▸ Work order:
Please print only the top portion of the entries below, ending with the line that contains "[lookup1.c] reads nodes", exactly as written.

[Stored data]
____
(* ===== verification/Lookup.v ===== *)
(** * [mad_mad_access_patterns/]: lookup in a tree stored in a file

    [lookup1.c] reads nodes with [fseek], [fread] and [fgetc], [lookup2.c] through a
    memory map; a file is its bytes.  [char] is signed, so the byte 255 read into
    a [char] equals [EOF].  [usable] is what the allocator really gives for a
    request. *)

From S2P Require Import Prelude CString CMem.
Open Scope Z_scope.

Definition BINTREE_ROOT_NODE_OFFSET : Z := 4.
Definition BINTREE_HEADER_STRING : list Z := [66; 84; 82; 69].

(** The metadata of a node; the price as the bits of its [float]. *)
Record BinaryTreeNode := Node {
  left_child : Z;
  right_child : Z;
  count : Z;
  price : Z;
}.

Definition NODE_SIZE : nat := 16.

(** What the program prints for a word. *)
Inductive printed :=
| Found (word : list Z) (count price : Z)
| NotFound (word : list Z).

(** The node whose bytes start the list. *)
Definition node_of (bytes : list Z) : BinaryTreeNode :=
  let m := fun a => nth (Z.to_nat a) bytes 0 in
  Node (ld32 m 0) (ld32 m 4) (ld32 m 8) (ld32 m 12).

(** ** [lookup1.c] *)

(** The characters stored before the loop ends, and the one that ended it; [None]
    is [EOF]. *)
Fixpoint read_loop (room : nat) (input : list Z) {struct input} : list Z * option Z :=
  match input with
  | [] => ([], None)
  | ch :: input =>
      if ch =? 255 then ([], None)
      else if ch =? 0 then ([], Some ch)
      else match room with
           | O => ([], Some ch)
           | S room => let (str, ended) := read_loop room input in (ch :: str, ended)
           end
  end.

Section Lookup1.

Variable usable : nat -> nat.

(** A longer word is stored with one character more, and the terminator behind it. *)
Definition read_at_most (len : nat) (input : list Z) : outcome (list Z) :=
  let (str, ended) := read_loop len input in
  match ended with
  | Some ch =>
      if ch =? 0 then Done str
      else if (length str + 1 <? usable (len + 1))%nat then Done (str ++ [ch])
      else Undef
  | None => Done str
  end.

Fixpoint search_word1 (fuel : nat) (target_word : list Z) (input_file : list Z) (off : Z) : outcome printed :=
  match fuel with
  | O => OutOfFuel
  | S fuel =>
      if off =? 0 then Done (NotFound target_word)
      else
        let input := drop (Z.to_nat off) input_file in
        if (length input <? NODE_SIZE)%nat then Undef
        else
          let node := node_of input in
          let! curr_word := read_at_most (length target_word) (drop NODE_SIZE input) in
          if strcmp target_word curr_word =? 0 then Done (Found target_word (count node) (price node))
          else if strcmp target_word curr_word <? 0 then search_word1 fuel target_word input_file (left_child node)
          else search_word1 fuel target_word input_file (right_child node)
  end.

(** [strncmp] of the bytes [fread] has set with the header. *)
Fixpoint header_differs (buff header : list Z) {struct header} : outcome bool :=
  match header with
  | [] => Done false
  | h :: header =>
      match buff with
      | [] => Undef
      | b :: buff => if b =? h then header_differs buff header else Done true
      end
  end.

Fixpoint each_word (search : list Z -> outcome printed) (words : list (list Z)) : outcome (list printed) :=
  match words with
  | [] => Done []
  | word :: words =>
      let! p := search word in
      let! ps := each_word search words in
      Done (p :: ps)
  end.

(** The exit code and what is printed on standard output; [None] is a file that
    cannot be opened. *)
Definition lookup1 (fuel : nat) (data_file : option (list Z)) (words : list (list Z)) : outcome (Z * list printed) :=
  match words with
  | [] => Done (1, [])
  | _ =>
      match data_file with
      | None => Done (2, [])
      | Some input_file =>
          let! bad := header_differs (take 4 input_file) BINTREE_HEADER_STRING in
          if bad then Done (2, [])
          else
            let! ps := each_word (fun word => search_word1 fuel word input_file BINTREE_ROOT_NODE_OFFSET) words in
            Done (0, ps)
      end
  end.

End Lookup1.

(** ** [lookup2.c] *)

(** The mapping: the last page is filled with zeros. *)
Definition mmap (file : list Z) : list Z := file ++ replicate (Z.to_nat ((- Z.of_nat (length file)) `mod` 4096)) 0.

Fixpoint search_word2 (fuel : nat) (ptr : list Z) (target_word : list Z) (off : Z) : outcome printed :=
  match fuel with
  | O => OutOfFuel
  | S fuel =>
      if off =? 0 then Done (NotFound target_word)
      else
        let node_ptr := drop (Z.to_nat off) ptr in
        if (length node_ptr <? NODE_SIZE)%nat then Undef
        else
          let node := node_of node_ptr in
          let word := drop NODE_SIZE node_ptr in
          let curr_word := until_zero word in
          if (length curr_word <? length word)%nat then
            if strcmp target_word curr_word =? 0 then Done (Found target_word (count node) (price node))
            else if strcmp target_word curr_word <? 0 then search_word2 fuel ptr target_word (left_child node)
            else search_word2 fuel ptr target_word (right_child node)
          else Undef
  end.

(** An empty file cannot be mapped. *)
Definition lookup2 (fuel : nat) (data_file : option (list Z)) (words : list (list Z)) : outcome (Z * list printed) :=
  match words with
  | [] => Done (1, [])
  | _ =>
      match data_file with
      | None => Done (2, [])
      | Some [] => Done (3, [])
      | Some file =>
          let ptr := mmap file in
          let! bad := header_differs ptr BINTREE_HEADER_STRING in
          if bad then Done (2, [])
          else
            let! ps := each_word (fun word => search_word2 fuel ptr word BINTREE_ROOT_NODE_OFFSET) words in
            Done (0, ps)
      end
  end.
____
▸ Task answer:
(* ===== verification/Lookup.v ===== *)
(** * [mad_mad_access_patterns/]: lookup in a tree stored in a file

    [lookup1.c] reads nodes with [fseek], [fread] and [fgetc], [lookup2.c] through a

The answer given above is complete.